On aurait dit qu’elle voulait le rassurer. Comme s’il s’agissait de son affaire à lui et non à elle.

Tous deux lisaient attentivement les chroniques d’André dans l’espoir d’y trouver une information, un élément qui leur serait utile. Tâche vaine, depuis plusieurs semaines André n’écrivait que pour complaire. C’était l’occasion pour Madeleine de feuilleter les journaux, l’actualité l’intéressait plus qu’auparavant.

— « M. Dovgalevski, ambassadeur des Soviets, s’entretient avec le gouvernement français sur la situation politique générale. Un rapprochement progressif avec l’URSS semble de moins en moins improbable. » On aura tout vu !

— Vous préférez peut-être un rapprochement avec l’Allemagne ! répondit M. Dupré.

— Sûrement pas ! Mais de là à s’allier avec les traîtres de 1917, merci beaucoup !

— L’ennemi, c’est le fascisme, Madeleine, pas le communisme.

— Eh bien moi, monsieur Dupré, je n’ai pas envie de les voir à nos portes ! Des barbares, voilà ce qu’ils sont !

Madeleine avait croisé les bras.

— Vous voulez que les prolétaires viennent semer la révolution chez nous ?

— Qu’est-ce qu’ils vous prendraient ?

— Pardon ?

— Je dis : si les prolétaires débarquaient chez vous, ils auraient quoi à voler ? Votre argent ? Vous n’en avez plus. Vous avez peur pour vos casseroles ? pour votre carpette ?

— Mais… mais…, monsieur Dupré, je n’ai pas envie qu’on bolchévise mon pays, qu’on nous retire nos enfants !

— Là, c’est du fascisme et du nazisme que vous parlez, c’est autre chose.

Madeleine était outrée.

— Mais ces gens-là veulent semer le désordre. Avec eux, plus de morale, pas de Dieu !

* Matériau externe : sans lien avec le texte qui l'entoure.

(** * eslint-plugin-whitespaced: a shallow embedding of the five layout rules

    The rules of [lib/rules/*.js] are translated function by function.  Every
    rule is the closure returned by [create(context)]; here the closed-over
    [sourceCode] and [options] are Section variables, and [context.report]
    is modelled by returning the list of reported diagnostics in order.

    Numbers are [Z] (lines, columns and offsets are small integers, so the
    IEEE arithmetic of the source is exact on them), source text is a list of
    one-byte characters, [null]/[undefined] is [None], and a thrown
    [TypeError]/[RangeError] is the [Throw] branch of [Result]. *)

From Stdlib Require Import ZArith List String Ascii Bool Lia Sorted Permutation.
Import ListNotations.
Open Scope string_scope.
Open Scope list_scope.
Open Scope Z_scope.

(** ** JavaScript values and string primitives *)

Module Js.

Definition text := list ascii.

Definition str (s : string) : text := list_ascii_of_string s.

Inductive Error := TypeError | RangeError.

Inductive Result (A : Type) : Type :=
| Ok (a : A)
| Throw (e : Error).
Arguments Ok {A} a.
Arguments Throw {A} e.

Definition bind {A B} (c : Result A) (k : A -> Result B) : Result B :=
  match c with
  | Ok a => k a
  | Throw e => Throw e
  end.
(** * Container components: the component factory of
    [tfx/dsl/component/experimental/container_components.py]

    A shallow embedding of [create_container_component] and of the
    constructor it installs on the generated component class, followed by
    the properties of the factory.

    Python dictionaries keyed by text are finite maps [gmap string _];
    [d[k] = v] is [<[k:=v]> d] and [d.update(e)] is a union in which [e]
    wins.  Objects whose identity can be observed (artifact instances,
    channels, the two generated classes) carry an object identifier taken
    from an allocation counter that is threaded through the factory. *)

From stdpp Require Import gmap strings list fin_maps.

Open Scope string_scope.

(** ** Object allocation *)

Definition oid := nat.

(** A computation that allocates objects: it receives the next free
    identifier and returns its result with the next free identifier. *)
Definition Alloc (A : Type) : Type := oid → A * oid.

Definition alloc_ret {A : Type} (a : A) : Alloc A := λ h, (a, h).

Definition alloc_bind {A B : Type} (m : Alloc A) (k : A → Alloc B) : Alloc B :=
  λ h, let '(a, h') := m h in k a h'.

Definition fresh : Alloc oid := λ h, (h, S h).

Notation "x <- m ;; k" := (alloc_bind m (λ x, k))
  (at level 20, m at level 99, k at level 200, only parsing).
Notation "' p <- m ;; k" := (alloc_bind m (λ p, k))
  (at level 20, p pattern, m at level 99, k at level 200, only parsing).

(** ** Python idioms used by the factory *)

(** [xs or []] for a list argument that may be [None]. *)
Definition or_empty_list {A : Type} (xs : option (list A)) : list A :=
  match xs with
  | Some l => l
  | None => []
  end.

(** [s or d] for a text [s]: the empty text is falsy. *)
Definition or_text (s d : string) : string :=
  if decide (s = "") then d else s.

(** [d.update(e)]: every key of [e] is written into [d]. *)
Definition update {V : Type} (d e : gmap string V) : gmap string V := e ∪ d.

(** [d.pop(k, dflt)]: the value under [k], or [dflt] when the key is
    missing, and the dictionary without the key. *)
Definition pop {V : Type} (k : string) (dflt : V) (d : gmap string V)
  : V * gmap string V :=
  (default dflt (d !! k), delete k d).

Section Model.
Lemma DoLocalHashAndJoinWith_writer leftReader rightReader writer0 indexes :
  writer (world (DoLocalHashAndJoinWith leftReader rightReader writer0 indexes))
  = writer0 ++ emitted leftReader rightReader indexes.
Proof.
  unfold emitted. rewrite !DoLocalHashAndJoinWith_spec; simpl.
  destruct (Nat.eqb _ 0); simpl; by rewrite ?app_nil_r.
Qed.

Lemma emitted_spec leftReader rightReader indexes :
  emitted leftReader rightReader indexes =
  if Nat.eqb (size (table leftReader indexes)) 0 then []
  else (probe_run indexes (table leftReader indexes) rightReader).1.
Proof.
  rewrite table_spec. unfold emitted.
  rewrite DoLocalHashAndJoinWith_spec; simpl.
  by destruct (Nat.eqb _ 0).
Qed.

(** ** Facts about the reference descriptions *)

Lemma size_eqb_0_empty (m : gmap string Row) : Nat.eqb (size m) 0 = true ↔ m = ∅.
Proof. rewrite Nat.eqb_eq. apply map_size_empty_iff. Qed.

Lemma forallb_well_formed_elem indexes pre :
  forallb (well_formed indexes) pre = true →
  ∀ x, x ∈ pre → well_formed indexes x = true.
Proof.
  rewrite forallb_forall. intros H x Hx. apply H. by apply list_elem_of_In.
Qed.

Lemma stop_at_app {E : Type} (h : bytes → option E) pre post :
  (∀ x, x ∈ pre → h x = None) →
  stop_at h (pre ++ post) = stop_at h post.
Proof.
  induction pre as [|x pre IH]; intros H; simpl; [done|].
  rewrite (H x) by set_solver. apply IH. intros y Hy. apply H. set_solver.
Qed.

Lemma build_table_app indexes pre post m :
  forallb (well_formed indexes) pre = true →
  build_table indexes (pre ++ post) m
  = build_table indexes post (build_table indexes pre m).
Proof.
  revert m. induction pre as [|x pre IH]; intros m H; simpl in *; [done|].
  apply andb_prop in H as [Hx H]. unfold well_formed in Hx.
  destruct (genKeyBytesAndValues x indexes) as [[keys vals]|]; [|done].
  by apply IH.
Qed.
(** * Gossiper: cluster membership and liveness core (gms/gossiper.cc)

    A shallow embedding of the gossiper of [gms/gossiper.cc]: the versioned
    endpoint-state store with its per-shard copies, the digest exchange
    ([do_sort], [examine_gossiper]), state application
    ([do_apply_state_locally] and what it calls), the mark-alive handshake,
    conviction, quarantine, and the per-source SYN/ACK handler slots.

    Conventions.
    - [int] is a 32-bit two's-complement integer carried in [Z]; where the
      source does arithmetic on it the wrap-around is written with [wrap32].
    - [std::map] / [std::unordered_map] are [gmap]s; a [for] loop over a map
      is a fold over [map_to_list].
    - The code runs on shard 0 (the coordinator); the other shards hold copies
      of [_endpoint_state_map], kept in [other_shards].
    - Coroutines are run to completion, one after the other, except where
      the order of their parts is what a statement is about: the handler
      loops and the continuation of [handle_ack_msg], and the Echo of
      [mark_alive], are steps of their own. Subscribers, the messaging
      service and the logger are external, and what the code hands to them
      is appended to the [trace] of the state. *)

From Stdlib Require Import ZArith String Ascii List Bool Lia Permutation Sorted.
From stdpp Require Import base option list gmap fin_maps fin_sets.

Local Open Scope Z_scope.

(** ** Data model *)

Abbreviation inet_address := Z (only parsing).
Abbreviation time_point := Z (only parsing).

Definition INT32_MAX : Z := 2147483647.
Definition INT32_MIN : Z := -2147483648.

Definition wrap32 (z : Z) : Z := (z + 2147483648) mod 4294967296 - 2147483648.

Definition in_int32 (z : Z) : Prop := INT32_MIN <= z <= INT32_MAX.
(** * Giraffe race Monte Carlo calculator (src/unnamed/part_003)

    A shallow embedding of the race simulator, the finish-order resolver,
    the dead-heat credit accumulator and the aggregator
    [calculateProbabilities].

    Modelling choices:
    - JS numbers that are integers in the code (distances, finish times,
      basis points, 32-bit words) are [Z]; the 32-bit wrap-around of
      [>>> 0] and [Math.imul] is written out with [u32].
    - A JS number given by the caller (a score, [samples]) is [num]: a finite
      value (a rational, which every double is) or NaN or an infinity.
    - Credits are exact rationals [Q]; the code accumulates them in
      doubles.
    - A TypeError thrown by an out-of-range access is [None]. *)

From Stdlib Require Import String.
From Stdlib Require Import ZArith QArith Qround List Permutation Lia Lqa Bool.
From Stdlib Require Import Sorting.Sorted.
Import ListNotations.

Open Scope Z_scope.

(** ** JS numbers as received from the caller *)

Inductive num :=
| Fin (q : Q)
| NaN
| PosInf
| NegInf.

(** [Number.isFinite] *)
Definition isFinite (x : num) : bool :=
  match x with Fin _ => true | _ => false end.

(** Low 32 bits: [x >>> 0] on an integer-valued number. *)
Definition u32 (z : Z) : Z := Z.land z (Z.ones 32).

(** Rounding of an exact integer to the nearest double (ties to even):
    the value of a JS multiplication of two integers whose product may
    exceed 2^53. *)
Definition to_double_int (z : Z) : Z :=
  let a := Z.abs z in
  if a <? 2 ^ 53 then z
  else
    let e := Z.log2 a - 52 in
    let m := a / 2 ^ e in
    let r := a mod 2 ^ e in
    let half := 2 ^ (e - 1) in
    let m' := if half <? r then m + 1
              else if r <? half then m
              else if Z.even m then m else m + 1 in
    Z.sgn z * (m' * 2 ^ e).

(** ** Constants *)

Definition LANE_COUNT : nat := 6.
Definition SPEED_RANGE : Z := 10.
Definition TRACK_LENGTH : Z := 1000.
Definition FINISH_OVERSHOOT : Z := 10.
Definition MAX_TICKS : nat := 500.
Definition FINISH_TIME_PRECISION : Z := 10000.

— Parce que Dieu, vous estimez qu’il vous a bien aidée ?

M. Dupré reprit sa lecture. Madeleine ne répondit pas.

Ce genre de conversation n’était pas rare et les idées de Dupré, très nouvelles pour Madeleine, la plongeaient souvent dans de profondes réflexions. On voyait qu’elle essayait de réfléchir à tout cela.

— Monsieur Dupré, je vais vous demander un petit service…

Il était tard, il l’avait raccompagnée en taxi. La voiture s’était arrêtée rue La Fontaine, à l’autre extrémité, comme chaque fois, à cause des voisins.

— Bien volontiers.

— Ce serait de venir discuter quelques minutes avec Paul.

Il y eut un blanc.

— Discuter de quoi ?

Madeleine faillit rire. Le ton précipité de M. Dupré traduisait son inquiétude. Madeleine ne résista pas à la tentation de laisser planer le mystère :

— Question… personnelle, je crois. Mais si cela vous ennuie…

— Pas du tout, Madeleine. Pas du tout…

Mais il avait sa voix des mauvais jours. Comme quand il se trouvait face à Robert Ferrand, on voyait bien qu’il avait envie de lui botter le derrière.

— Bonsoir, monsieur Dupré.

Elle souriait en poussant la porte.

— Bonsoir, Madeleine.

M. Dupré avait mis son costume. C’est la première fois qu’il entrait là.

Vladi arriva aussitôt, minaudant comme si elle était la jeune fille de maison.

— Miło mi pana poznać !

— Oui, moi aussi, répondit M. Dupré.

On se tourna vers l’entrée du salon où Paul venait de s’avancer.

— Paul, dit Madeleine, voici M. Dupré.

Le garçon tendait la main à son tour, mais de loin parce que le fauteuil ne passait pas. M. Dupré alla jusqu’à lui.

— Bonjour, Paul.

Tout le monde restait là, emprunté, Madeleine prit sur elle :

— Monsieur Dupré, voulez-vous une tasse de café ?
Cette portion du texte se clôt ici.